Snowdrops hang their heads in modest clusters around the tree trunks; egg-yolk and violet croci point their glossy petals skywards, like so many stubby paint brushes dunked in the jolliest paint.
And, once again, the world is hinting at the appearance of an abundance of gorgeous green.
Restless as a willow in a windstorm, The Scentimentalist has been dabbing at her most beloved of verduous scents: Balmain’s achingly tender and complex Vent Vert, created in 1947 by the incomparable Germaine Cellier. And what a noteworthy year for perfume that was, birthing alongside Vent Vert the estimable (and similarly green) Miss Dior, Caron’s Farnesiana and Balenciaga’s Le Dix.
I speak here of the vintage formulation of Vent Vert in the aromatic extrait form, no less a goodly splash of which currently nestles in the crook of my left elbow, still exuding a supple, emerald-green sillage some five hours after its application.


The original Vent Vert is a dusky green paean to the Middle Eastern resin galbanum, and reportedly boasts a mammoth 8 per cent of this balsamic gum in its formula, serving to impart a mildly savoury, lightly musky accord.
And, as this perfume’s poetic appellation suggests, this is possibly the greenest green a scent could ever be: it is bruised foliage and forest floors, melded with coarsely snapped stems, oozing sap and the darkest chlorophyll. It is styrax shrubs and velvety moss, vetiver grass and the tender underside of newly stripped bark.

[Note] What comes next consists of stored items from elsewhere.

(** X3. A compiler that the locator did not take from the search path is an
    existing [Bin/glslc.exe]. *)
Theorem found_compiler_exists (h : Host) (fs : FS) (p : path) :
  res (find_glslc h fs) = inr (Some p) ->
  Locator.by_search_path h = None ->
  is_Some (fs !! p) ∧ name p = "glslc.exe" ∧ name (parent p) = "Bin".
Proof.
  intros R H1. rewrite find_glslc_res, H1 in R.
  destruct (Locator.by_sdk_variable h fs) as [p2|] eqn:H2.
  - simplify_eq. unfold Locator.by_sdk_variable in H2.
    destruct (environ h !! "VULKAN_SDK") as [v|]; [|done]. simpl in H2.
    destruct (Text.truthy v); [|done]. simpl in H2.
    destruct (bool_decide (is_Some (fs !! Locator.candidate (Path v))))
      eqn:E; [|done].
    simplify_eq. apply bool_decide_eq_true_1 in E.
    split; [done|apply candidate_names].
  - apply default_root_hit in R as [He [d ->]].
    split; [done|apply candidate_names].
Qed.

Lemma found_compiler_exists_witness :
  is_Some (Samples.two_installs
             !! ["C:"; "VulkanSDK"; "1.3.0"; "Bin"; "glslc.exe"]).
Proof.
  apply (found_compiler_exists Samples.bare Samples.two_installs);
    vm_compute; reflexivity.
Defined.

(** X4. A [VULKAN_SDK] set to the empty string is treated like an unset one:
    the locator answers as it does without the variable, whatever lies in
    [Bin/glslc.exe] below the current directory. *)
Theorem empty_sdk_variable_ignored (h : Host) (fs : FS) :
  environ h !! "VULKAN_SDK" = Some "" ->
  find_glslc h fs = find_glslc (without_sdk_variable h) fs.
Proof.
  intros E. rewrite (find_glslc_run h), (find_glslc_run (without_sdk_variable h)).
  rewrite !find_glslc_res. f_equal.
  unfold Locator.by_sdk_variable, without_sdk_variable. simpl.
  rewrite E, lookup_delete_eq. done.
Qed.

Lemma empty_sdk_variable_ignored_witness :
  find_glslc Samples.empty_variable {[ ["Bin"; "glslc.exe"] := File ]}
  = Outcome (inr None) {[ ["Bin"; "glslc.exe"] := File ]} [].
Proof.
  rewrite (empty_sdk_variable_ignored Samples.empty_variable);
    vm_compute; reflexivity.
Defined.

(** X5. Of the host the locator consults only the search-path answer for
    [glslc.exe] and the variable [VULKAN_SDK]: other variables, other
    executables and the compiler process have no influence on it. *)
Theorem find_glslc_reads_only (h h' : Host) (fs : FS) :
  which h "glslc.exe" = which h' "glslc.exe" ->
  environ h !! "VULKAN_SDK" = environ h' !! "VULKAN_SDK" ->
  find_glslc h fs = find_glslc h' fs.
Proof.
  intros Hw He. rewrite (find_glslc_run h), (find_glslc_run h').
  rewrite !find_glslc_res.
  unfold Locator.by_search_path, Locator.by_sdk_variable.
  by rewrite Hw, He.
Qed.

Lemma find_glslc_reads_only_witness :
  find_glslc Samples.bare Samples.two_installs
  = find_glslc
      {| which := fun n => if String.eqb n "glslc.exe" then None
                           else Some "C:/tools/other.exe";
         environ := {[ "PATH" := "C:/tools" ]};
         process := fun _ fs => (Undecodable, ∅) |}
      Samples.two_installs.
Proof.
  apply find_glslc_reads_only; vm_compute; reflexivity.
Defined.

(** X6. Below the default installation root the entries are tried in
    listing order: entries without [Bin/glslc.exe] -- regular files among
    them -- are passed over, and the first entry that has it is returned,
    whatever comes after it. *)
Theorem first_install_wins (h : Host) (fs : FS) (before after : list string)
    (d : string) :
  Locator.by_search_path h = None ->
  Locator.by_sdk_variable h fs = None ->
  fs !! Locator.default_root = Some (Dir (before ++ d :: after)) ->
  Forall (λ e, fs !! Locator.candidate (Locator.default_root // e) = None)
         before ->
  is_Some (fs !! Locator.candidate (Locator.default_root // d)) ->
  find_glslc h fs
  = Outcome (inr (Some (Locator.candidate (Locator.default_root // d)))) fs [].
Proof.
  intros H1 H2 Hr Hb Hd. rewrite find_glslc_run, find_glslc_res, H1, H2.
  unfold default_root_outcome, Locator.by_default_root. rewrite Hr.
  do 2 f_equal. clear Hr.
  induction Hb as [|e before He _ IH]; simpl.
  - by rewrite bool_decide_eq_true_2.
  - rewrite bool_decide_eq_false_2; [done|]. rewrite He. by intros [? ?].
Qed.
(** X6. As long as the ids stay within the rowids of SQLite, which end at
    [2 ^ 63 - 1], the rows an ingestion writes get the ids that follow the
    largest id in the table, one after the other in the order of the file;
    every id already there is smaller, so ids that were distinct stay
    distinct. *)
Theorem ingestion_assigns_fresh_ids (df : DataFrame) (st st' : db) :
  add_transactions df st = Ok st' →
  (next_id (transactions st) + Z.of_nat (length (rows df)) ≤ 2 ^ 63)%Z →
  (∀ row, row ∈ transactions st → (sql_id row < next_id (transactions st))%Z)
  ∧ (∀ j row,
       transactions st' !! (length (transactions st) + j)%nat = Some row →
       sql_id row = (next_id (transactions st) + Z.of_nat j)%Z)
  ∧ (NoDup (sql_id <$> transactions st) → NoDup (sql_id <$> transactions st')).
Proof.
  unfold add_transactions, mbind, result_bind, mret, result_ret.
  destruct (fill_category _) as [rs|e]; [|done]. intros [= <-] _. simpl.
  destruct (to_sql_ids rs (transactions st)) as (new & -> & _ & Hids).
  assert (∀ j row, (transactions st ++ new) !! (length (transactions st) + j)%nat
                   = Some row →
                   sql_id row = (next_id (transactions st) + Z.of_nat j)%Z) as Hnew.
  { intros j row Hrow. apply Hids. rewrite lookup_app_r in Hrow by lia.
    by rewrite Nat.add_comm, Nat.add_sub in Hrow. }
  split_and!; [apply next_id_above | done |].
  intros Hold. apply NoDup_alt. intros i j x Hi Hj.
  apply list_lookup_fmap_Some in Hi as (ri & -> & Hi).
  apply list_lookup_fmap_Some in Hj as (rj & Heq & Hj).
  destruct (decide (i < length (transactions st))%nat) as [Hilt|Hige];
    destruct (decide (j < length (transactions st))%nat) as [Hjlt|Hjge].
  - rewrite lookup_app_l in Hi, Hj by done.
    apply (NoDup_lookup _ i j (sql_id ri) Hold);
      rewrite list_lookup_fmap; [by rewrite Hi | rewrite Hj; simpl; by rewrite Heq].
  - rewrite lookup_app_l in Hi by done.
    apply list_elem_of_lookup_2, next_id_above in Hi.
    replace j with (length (transactions st) + (j - length (transactions st)))%nat
      in Hj by lia.
    apply Hnew in Hj. lia.
  - rewrite lookup_app_l in Hj by done.
    apply list_elem_of_lookup_2, next_id_above in Hj.
    replace i with (length (transactions st) + (i - length (transactions st)))%nat
      in Hi by lia.
    apply Hnew in Hi. lia.
  - replace i with (length (transactions st) + (i - length (transactions st)))%nat
      in Hi by lia.
    replace j with (length (transactions st) + (j - length (transactions st)))%nat
      in Hj by lia.
    apply Hnew in Hi, Hj. lia.
Qed.
(** * A shallow embedding of the HTTP request pipeline of augmented-rpc

    The embedded program is the HTTP part of the proxy (src/unnamed/part_000,
    which extends src/app.js with an optional sqlite backing): the cache key,
    the in-memory / durable cache, the duplicate detector, the cache policy
    of the POST handler and the retrying upstream caller.

    Modelling conventions.
    - Timestamps ([Date.now()]) are milliseconds, as [Z]; every operation
      that reads the clock takes the current time as an argument.
    - JSON numbers are modelled by integers ([Z]); the proxy only moves them.
      A [JNumber n] stands for the JavaScript number [n], so the model
      covers the integers [bodyParser] reads exactly,
      [|n| <= 2^53], which [JSON.stringify] prints in plain decimal;
      larger or fractional numbers are outside the model.
    - A JavaScript value that may be [undefined] is an [option]: [None] is
      [undefined].
    - Exceptions of the JavaScript code are the [Throw] branch of the small
      error monad [js_result]. *)

From Stdlib Require Import QArith Qround.
From stdpp Require Import base gmap strings list.
From Stdlib Require Import Ascii String ZArith Lia.

Set Warnings "-register-all".
Open Scope Z_scope.

(* ================================================================== *)
(** ** JavaScript values and errors *)

(** JSON values as produced by [bodyParser.json()] and [JSON.parse].
    [JObject] lists the members as written in the text; the JavaScript
    object built from them is [Stringify.parsed_fields] (a repeated key
    keeps its first position and its last value) and enumerates its keys
    in the order [Stringify.own_keys_order]: array indices first, in
    ascending numeric order, then the other keys in insertion order. *)
Inductive json : Type :=
  | JNull
  | JBool (b : bool)
  | JNumber (n : Z)
  | JString (s : string)
  | JArray (xs : list json)
  | JObject (fields : list (string * json)).

(** [err.response] of an axios failure (the upstream answered with an
    HTTP error status): an object with [status], [data], [headers],
    [config] and [request]. Its [request] is the Node [ClientRequest],
    whose [socket] refers back to it, so the object is circular and
    [JSON.stringify] of it throws. *)
Record axios_http_response := mkHttpResponse {
  resp_status : Z;
  resp_data : json
}.

(** [err.request] of an axios failure: the Node [ClientRequest]; only its
    [data] property is read ([undefined] for a [ClientRequest]). *)
Record client_request := mkClientRequest {
  rq_data : option json
}.

(** The failure raised by [axios.post]: [err.response] and [err.request]
    ([None] when the property is absent). Both are objects when present,
    so [if (err.response)] and [if (err.request)] test presence. *)
Record axios_error := mkAxiosError {
  ax_response : option axios_http_response;
  ax_request : option client_request
}.

(** Values that can be thrown. *)
Inductive js_error : Type :=
  | TypeError (msg : string)
  | ReferenceError (msg : string)
  | ErrorObject (msg : string)            (* [Error(msg)] *)
  | AxiosFailure (e : axios_error)
  | DbFailure (msg : string)
  | NodeError (code : string) (msg : string).  (* an [Error] of Node with its [code] *)

Inductive js_result (A : Type) : Type :=
  | Ok (a : A)
  | Throw (e : js_error).
Arguments Ok {A} a.
Arguments Throw {A} e.

Definition js_bind {A B} (m : js_result A) (k : A -> js_result B) : js_result B :=
  match m with
  | Ok a => k a
  | Throw e => Throw e
  end.

(** [try { m } catch (err) { h(err) }] *)
Definition js_try {A} (m : js_result A) (h : js_error -> js_result A) : js_result A :=
  match m with
  | Ok a => Ok a
  | Throw e => h e
  end.

Notation "'let*' x := m 'in' k" := (js_bind m (fun x => k))
  (at level 200, x name, m at level 100, right associativity).

(* ================================================================== *)
(** ** [JSON.stringify] *)

Module Stringify.

Definition digit (n : Z) : Ascii.ascii := Ascii.ascii_of_nat (48 + Z.to_nat n).

(** Decimal digits of a non-negative integer, [fuel] bounding the
    recursion (one step per digit). *)
Fixpoint digits_aux (fuel : nat) (n : Z) (acc : string) : string :=
  match fuel with
  | O => acc
  | S f =>
      let acc' := String (digit (n mod 10)) acc in
      if n <? 10 then acc' else digits_aux f (n / 10) acc'
  end.

Definition number_to_string (n : Z) : string :=
  if n <? 0
  then String "-"%char (digits_aux (Z.to_nat (Z.log2_up (- n) + 1)) (- n) EmptyString)
  else digits_aux (Z.to_nat (Z.log2_up n + 1)) n EmptyString.

Definition hex_digit (n : nat) : Ascii.ascii :=
  if (n <? 10)%nat then Ascii.ascii_of_nat (48 + n) else Ascii.ascii_of_nat (87 + n).

Definition chr (n : nat) : Ascii.ascii := Ascii.ascii_of_nat n.

(** A backslash followed by one character. *)
Definition backslashed (c : Ascii.ascii) : string := String (chr 92) (String c EmptyString).

(** The escaping of [JSON.stringify] for one character: the double quote
    (34) and the backslash (92) are backslashed, the control characters
    below 32 get their short escape or [\u00XX]. *)
Definition escape_char (c : Ascii.ascii) : string :=
  let n := Ascii.nat_of_ascii c in
  if (n =? 34)%nat then backslashed (chr 34)
  else if (n =? 92)%nat then backslashed (chr 92)
  else if (n =? 8)%nat then backslashed "b"%char
  else if (n =? 12)%nat then backslashed "f"%char
  else if (n =? 10)%nat then backslashed "n"%char
  else if (n =? 13)%nat then backslashed "r"%char
  else if (n =? 9)%nat then backslashed "t"%char
  else if (n <? 32)%nat
  then String (chr 92) (String "u"%char (String "0"%char (String "0"%char
         (String (hex_digit (n / 16)) (String (hex_digit (n mod 16)) EmptyString)))))
  else String c EmptyString.

Fixpoint escape (s : string) : string :=
  match s with
  | EmptyString => EmptyString
  | String c s' => String.append (escape_char c) (escape s')
  end.

Definition quote (s : string) : string :=
  String (chr 34) (String.append (escape s) (String (chr 34) EmptyString)).

Fixpoint join (sep : string) (xs : list string) : string :=
  match xs with
  | [] => EmptyString
  | [x] => x
  | x :: xs' => String.append x (String.append sep (join sep xs'))
  end.

(** [Some n] when [k] is an array index: the canonical decimal form of an
    integer [n] with [0 <= n < 2^32 - 1]. *)
Fixpoint digits_value (s : string) (acc : Z) : option Z :=
  match s with
  | EmptyString => Some acc
  | String c s' =>
      let n := Z.of_nat (Ascii.nat_of_ascii c) in
      if (48 <=? n) && (n <=? 57) then digits_value s' (acc * 10 + (n - 48)) else None
  end.

Definition array_index (k : string) : option Z :=
  match k with
  | EmptyString => None
  | String c s' =>
      if Ascii.eqb c "0"%char
      then match s' with EmptyString => Some 0 | _ => None end
      else match digits_value k 0 with
           | Some n => if n <? 4294967295 then Some n else None
           | None => None
           end
  end.

Section Fields.
Context {A : Type}.

(** [CreateDataProperty] of [JSON.parse]: a new key is appended, an
    existing one gets the new value in place. *)
Fixpoint set_field (fs : list (string * A)) (k : string) (v : A) : list (string * A) :=
  match fs with
  | [] => [(k, v)]
  | (k', v') :: fs' => if String.eqb k' k then (k, v) :: fs' else (k', v') :: set_field fs' k v
  end.

(** The own properties of the object parsed from the members [fs], in
    insertion order. *)
Definition parsed_fields (fs : list (string * A)) : list (string * A) :=
  fold_left (fun acc kv => set_field acc kv.1 kv.2) fs [].

Fixpoint insert_by_index (n : Z) (kv : string * A) (l : list (Z * (string * A)))
    : list (Z * (string * A)) :=
  match l with
  | [] => [(n, kv)]
  | (m, kv') :: l' => if n <? m then (n, kv) :: l else (m, kv') :: insert_by_index n kv l'
  end.

Fixpoint index_fields (fs : list (string * A)) : list (Z * (string * A)) :=
  match fs with
  | [] => []
  | kv :: fs' =>
      match array_index kv.1 with
      | Some n => insert_by_index n kv (index_fields fs')
      | None => index_fields fs'
      end
  end.

(** [OrdinaryOwnPropertyKeys]: array indices in ascending numeric order,
    then the other keys in insertion order. *)
Definition own_keys_order (fs : list (string * A)) : list (string * A) :=
  let ps := parsed_fields fs in
  map snd (index_fields ps)
  ++ List.filter (fun kv => match array_index kv.1 with Some _ => false | None => true end) ps.

End Fields.

Fixpoint stringify (j : json) : string :=
  match j with
  | JNull => "null"
  | JBool true => "true"
  | JBool false => "false"
  | JNumber n => number_to_string n
  | JString s => quote s
  | JArray xs =>
      String.append "[" (String.append (join "," (map stringify xs)) "]")
  | JObject fs =>
      String.append "{"
        (String.append
           (join "," (map (fun kv => String.append (quote kv.1) (String.append ":" kv.2))
                        (own_keys_order (map (fun kv => (kv.1, stringify kv.2)) fs))))
           "}")
  end.

End Stringify.

(** A request body [{jsonrpc, method, params, id}]; [params] may be
    omitted. *)
Record rpc_request := mkRequest {
  method : string;
  params : option json;
  req_id : json
}.

(** [`${req.body.method}${JSON.stringify(req.body.params)}`]: a template
    literal prints [undefined] as the text "undefined". *)
Definition getCacheKey (req : rpc_request) : string :=
  String.append (method req)
    (match params req with
     | Some p => Stringify.stringify p
     | None => "undefined"
     end).

(* ================================================================== *)
(** ** The cache store: [cache] (a [Map]) and the optional sqlite [db] *)

(** A value of [cache]: [{ ts, val, readCnt, writeCnt }]. [val] is the
    cached [result] field, which may be [undefined]. *)
Record entry := mkEntry {
  ts : Z;
  val : option json;
  readCnt : Z;
  writeCnt : Z
}.

(** A row of the sqlite table [data(key TEXT PRIMARY KEY, val TEXT, ts INTEGER)];
    [JSON.stringify(undefined)] is stored as SQL NULL ([None]). *)
Record db_row := mkRow {
  row_val : option string;
  row_ts : Z
}.

(** The module-level [cache] map and the [db] handle: [db] is [None]
    when [DB_FILE] is not set, otherwise the content of its table. *)
Record store := mkStore {
  cache : gmap string entry;
  db : option (gmap string db_row)
}.

(** [maxAgeMs], a number that "can be [Infinity]". *)
Inductive max_age : Type :=
  | Finite (ms : Z)
  | Infinity.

And from beneath this foliate canopy scented sprigs peek shyly out, most beautiful being the graceful, scented bells of springtime muguet, pungent hyacinth and the sweetest, most indolic narcissi.
Intriguingly, as the topnotes of vintage Vent Vert dry down, the faintest aroma of lemongrass and coriander leaf emerges. This is surely plant life in perfume form at its very dreamiest and most inventive.
As is widely known, newer formulations of Vent Vert are different species entirely. While I have never smelled Calice Becker’s (purportedly very good) ‘middle’ version, I do possess a mini of Nathalie Feisthauer’s 1999 formula. Roundly maligned by so many (among them Luca Turin), I nonetheless find a great deal left to enjoy in this chartreuse concoction: it is altogether fresher, louder and brighter – if somewhat ‘pissy’ at an early juncture in its development.
Hence, it is to vintage Vent Vert that we must turn to find green fragrance at its greatest and most inspirational. And so, to close, with the words of Federico Garcia Lorca:
‘Green, how I want you green.
Green wind.
Green branches.’



The Scentimentalist thanks Frances Gapper for the gift of the vintage Vent Vert, and Bonkers About Perfume for supplying the Feisthauer mini.